The narrator, F.K., is a celebrated novelist residing in Tokyo. He receives a letter from Shige Matsunaga, from a rural village in south-central Honshu. Shige's husband, Gisuke, has left her, after having told her he'd be taking a long trip, and he is gone for several years without a word to her. After he returns, he slips back into his role of loving husband and content father. Naturally suspicious of her husband, Shige rifles through his personal effects and finds a postcard addressed to a Ginzo Tomoda. Her husband, years later, again leaves, for years more, and she suspects he's living a double life, as Gisuke and as Ginzo. During Gisuke's second "trip" is when she sends the letter to F.K., hoping the novelist can find out if Ginzo (or "Tom" as he's also known) is in fact her husband. This seems unlikely to F.K., who is Ginzo's drinking companion and sees the man for who he appears to be, a devil-may-care libertine with grand appetites for women and food and drink, not one who'd ever be able to settle down in the sleepy countryside.
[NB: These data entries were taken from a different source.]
(* ===== verification/Artifacts.v ===== *)
(** * The artifact store (src/src/transport/raw_response.rs)

    Committed artifacts are files with an entry in a registry: an owner, a
    generation, a count of readers that have it pinned, a lifecycle.  Deletion
    marks the entry, waits for the last pin, removes the files one by one under
    a reclamation lock, and only then drops the entry and with it the disk
    leases it holds.

    Each definition of the first part is one critical section, or one system
    call, of the code: between two of them any other task may run.  What is in
    progress - open writers, pins handed out, the reclamation that holds the
    lock, removals of unregistered files - is part of the state.  The second
    part composes them into the functions the rest of the program calls.
    Writers are those of [Writer]; a lease is what the streaming disk quota
    grants ([DiskQuota]), here its amount. *)
From S2P Require Import Prelude RustStr Json PolicyTypes Signing Scope DiskQuota Writer.

(** ** The registry *)

Inductive ArtifactLifecycle := Readable | PendingDelete.

#[export] Instance ArtifactLifecycle_eq_dec : EqDecision ArtifactLifecycle.
Proof. solve_decision. Defined.

Record DiskReservation := { dr_artifact : N; dr_sidecar : option N }.
Lemma chunk_exact open seek read id requester offset max_bytes s ch :
  Inv s -> (read_artifact_chunk open seek read id requester offset max_bytes s).2 = Ok (Some ch) ->
  exists p c, handed_out s !! id = Some (p, c)
    /\ am_owner (ch_metadata ch) = requester
    /\ ch_data ch = take (N.to_nat max_bytes) (drop (N.to_nat offset) c)
    /\ ch_next ch = (N.min offset (N.of_nat (length c)) + N.of_nat (length (ch_data ch)))%N
    /\ ch_eof ch = (ch_next ch =? N.of_nat (length c))%N.
Proof.
  intros HI. unfold read_artifact_chunk. destruct (pin_artifact id requester s) as [s1 [pin|]] eqn:Hpin; [|done].
  destruct (pin_artifact_spec _ _ _ _ _ HI Hpin) as (e & c & He & Ho & Hm & _ & Hh & Hf & Hsz & Hf1 & _ & _).
  rewrite Hf1, Hf, Hsz. cbn [snd]. destruct open; [|done].
  destruct seek; cbn [io_result]; [|done]. destruct (_ <? _)%N; [done|]. destruct read; [|done].
  intros [= <-]. cbn [ch_data ch_metadata ch_next ch_eof].
  exists (am_path (pin_metadata pin)), c.
  set (size := N.of_nat (length c)). set (o := N.min offset size).
  assert (Hd : take (N.to_nat (N.min (size - o) max_bytes)) (drop (N.to_nat o) c) = take (N.to_nat max_bytes) (drop (N.to_nat offset) c)).
  { unfold o. destruct (N.le_gt_cases offset size).
    - replace (N.min offset size) with offset by lia. rewrite <- (take_ge (drop (N.to_nat offset) c) (N.to_nat (size - offset)))
        by (rewrite length_drop; lia).
      rewrite !take_take. f_equal. lia.
    - rewrite (drop_ge _ (N.to_nat offset)) by lia. rewrite (drop_ge _ (N.to_nat (N.min offset size))) by lia. by rewrite !take_nil. }
  split_and!; try done.
  - rewrite Hm, <- Ho. apply (ro_owner _ _ _ (inv_registered s HI id e He)).
  - rewrite Hd, length_take, length_drop. subst o size. destruct (N.leb_spec (N.of_nat (length c) - N.min offset (N.of_nat (length c)) + N.min offset (N.of_nat (length c)))
      (N.min offset (N.of_nat (length c)) + N.of_nat (N.to_nat max_bytes `min` (length c - N.to_nat offset)))) as [Hle|Hle]; symmetry; [apply N.eqb_eq|apply N.eqb_neq]; lia.
Qed.
(** C27: The secrets in force are complete, whole and current.  After a startup
    that was not refused, whatever refreshes and reloads succeed, fail or
    overlap, every reference in the configuration in force has a secret and a
    reader of the configuration gets it, never the text of the reference.
    After refreshes and reloads that do not overlap one another, the references
    into one document are served from one fetch of it; and one more refresh
    that no reload overlaps puts the value its own fetch gave for every
    reference in force when it succeeds, and changes nothing but the health
    signal and the count of refreshes when it fails.  A resolution asks the
    sources for each document its references name, where the document's scheme
    has a source, exactly once, and for nothing else. *)
Theorem secrets_in_force sources c c0 seen (Hstart : resolve_startup sources c = Ok c0) :
  let st := serving c0 seen in
  (forall es v, let now := sc_config (secret_run es st) in
     holds_value now v -> is_reference (trim v) = true ->
     exists x, secrets now !! trim v = Some x /\ expand now v = secret_value x)
  /\ (forall ws, untorn (sc_config (secret_run (mjoin (map whole_steps ws)) st)))
  /\ (forall ws sources', let now := secret_run (mjoin (map whole_steps ws)) st in
      secret_references (sc_config now) <> [] ->
      let asked := asked_of sources' (secret_references (sc_config now)) in
      match (resolve_secrets sources' (secret_references (sc_config now))).2 with
      | Ok _ => sc_degraded (refresh_once sources' now) = None
                /\ (forall raw r, raw ∈ secret_references (sc_config now) -> reference_parse raw = Ok (Some r) ->
                    exists x, resolve_one (answered sources' asked) r = Ok x /\ secrets (sc_config (refresh_once sources' now)) !! raw = Some x)
      | Err e => sc_config (refresh_once sources' now) = sc_config now
                 /\ sc_degraded (refresh_once sources' now) = Some (cause_category (re_cause e))
                 /\ sc_seen (refresh_once sources' now) = sc_seen now /\ sc_refreshing (refresh_once sources' now) = sc_refreshing now
      end)
  /\ (forall sources' values, NoDup (asked_of sources' values)
      /\ forall l, l ∈ asked_of sources' values <->
           (forall raw, raw ∈ values -> is_ok (reference_parse raw) = true) /\ has_source sources' l
           /\ exists raw r, raw ∈ values /\ reference_parse raw = Ok (Some r) /\ locator_of r = l).
Proof.
  cbn zeta. destruct (startup_whole sources c c0 Hstart) as [Hc Hu]. split_and!.
  - intros es v Hv Hr. destruct (run_complete es (serving c0 seen) Hc (trim v) (held_reference _ _ Hv Hr)) as [x Hx].
    exists x. split; [done|]. unfold expand. by rewrite Hr, Hx.
  - intros ws. by apply (run_untorn ws (serving c0 seen)).
  - intros ws sources' Hr. destruct (run_untorn ws (serving c0 seen) eq_refl Hu) as [Hn _].
    pose proof (refresh_once_spec sources' _ Hn Hr) as [_ Hs].
    pose proof (resolve_secrets_spec sources' (secret_references (sc_config (secret_run (mjoin (map whole_steps ws)) (serving c0 seen))))) as Hspec.
    cbn zeta in Hspec. destruct (resolve_secrets sources' _).2 as [snapshot|e] eqn:Eres;
      [|destruct Hs as [Hs1 Hs2]; split_and!; [done|done|by rewrite refresh_once_seen|by rewrite Hn; apply refresh_once_spec]].
    destruct Hs as (H1 & H2 & _), Hspec as (S1 & _ & _). split; [done|].
    intros raw r Hraw Hp. destruct (S1 raw r Hraw Hp) as (x & Hx & Hl). destruct (trim_references _ _ Hraw) as [Ht _]. rewrite Ht in Hl. eauto.
  - intros. apply asked_once.
Qed.
End Resolver.

Module SecretWitness.

Definition toy_json (document : string) : option Value :=
  if String.eqb document "old" then Some (VObject [("email", VString "a@old"); ("token", VString "t-old")])
  else if String.eqb document "new" then Some (VObject [("email", VString "a@new"); ("token", VString "t-new")]) else None.

(** The one document, before and after its rotation. *)
Definition holding (document : string) : list SecretSource :=
  [{| ss_scheme := SVault; ss_fetch := fun _ _ => Ok {| fs_document := document; fs_version := document |} |}].

Definition email_only : Config := from_map {[ "EMAIL" := "vault://kv/atlassian#email" ]}.
Definition email_and_token : Config := from_map {[ "EMAIL" := "vault://kv/atlassian#email"; "TOKEN" := " vault://kv/atlassian#token" ]}.
Definition load (contents : option (list byte)) : option (result Config string) := Some (Ok email_and_token).

Definition started : Config := attach {[ "vault://kv/atlassian#email" :=
  {| secret_value := "a@old"; secret_provenance_of := {| prov_source := "vault"; prov_version := "old" |} |} ]} email_only.

Lemma secrets_in_force_witness :
  resolve_startup toy_json (holding "old") email_only = Ok started
  /\ exists x, secrets (sc_config (secret_run toy_json [SWatch (holding "new") load (FileBytes [byte_of 1])] (serving started None))) !! "vault://kv/atlassian#token" = Some x
     /\ secret_value x = "t-new".
Proof.
  assert (Hs : resolve_startup toy_json (holding "old") email_only = Ok started) by (vm_compute; reflexivity).
  split; [exact Hs|].
  destruct (secrets_in_force toy_json (holding "old") email_only started None Hs) as [Hv _].
  destruct (Hv [SWatch (holding "new") load (FileBytes [byte_of 1])] " vault://kv/atlassian#token") as (x & Hx & He).
  - left. exists "TOKEN". vm_compute. reflexivity.
  - vm_compute. reflexivity.
  - exists x. split; [exact Hx|]. rewrite <- He. vm_compute. reflexivity.
Defined.
End SecretWitness.

(** A document that is rotated after its first fetch: one fetch serves both
    references, so both have the first text. *)
Example rotation_mid_resolution :
  let rotating := [{| ss_scheme := SVault;
    ss_fetch := fun asked _ => Ok {| fs_document := if bool_decide (asked = []) then "old" else "new"; fs_version := "v" |} |}] in
  let '(asked, r) := resolve_secrets SecretWitness.toy_json rotating ["vault://kv/atlassian#email"; "vault://kv/atlassian#token"] in
  length asked = 1%nat
  /\ match r with
     | Ok snapshot => secret_value <$> snapshot !! "vault://kv/atlassian#token" = Some "t-old"
     | Err _ => False
     end.
Proof. vm_compute. done. Qed.

(** A reload that overtakes a refresh tears a credential apart: the stale
    refresh puts the old email over the new one and leaves the new token. *)
Theorem overtaken_refresh_tears_credential :
  let st := secret_run SecretWitness.toy_json
              [SRefreshBegin (SecretWitness.holding "old"); SWatch (SecretWitness.holding "new") SecretWitness.load (FileBytes [byte_of 1]); SRefreshEnd]
              (serving (with_secrets SecretWitness.email_only ∅) None) in
  get (sc_config st) "EMAIL" = Some "a@old" /\ get (sc_config st) "TOKEN" = Some "t-new".
Proof. vm_compute. done. Qed.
A stretch of the book reads like a detective story, along with compelling dialogue, scenes with foreign women in Yokohama's bordellos, and all with exceptional pacing on par with what you'd find in Kafka, building up the mystery and suspense, and at last the reveal, which in this case is delectable (presumably more so for anyone who's thought at length about the oft-illusory boundaries between Japan and the West). Through the narrator, we eventually learn if Gisuke and Ginzo are one or two, and the rich accounts and colorful perspectives that fill the final pages are delivered with intensity, painting an unreliable perspective of the West as wild and the East as prosaic and restrained. The ambivalence of Tanizaki, who apparently was fascinated with Western culture and surely would've chewed on what being Eastern and Western meant, comes through these pages, which are sharply written and gratifying to read.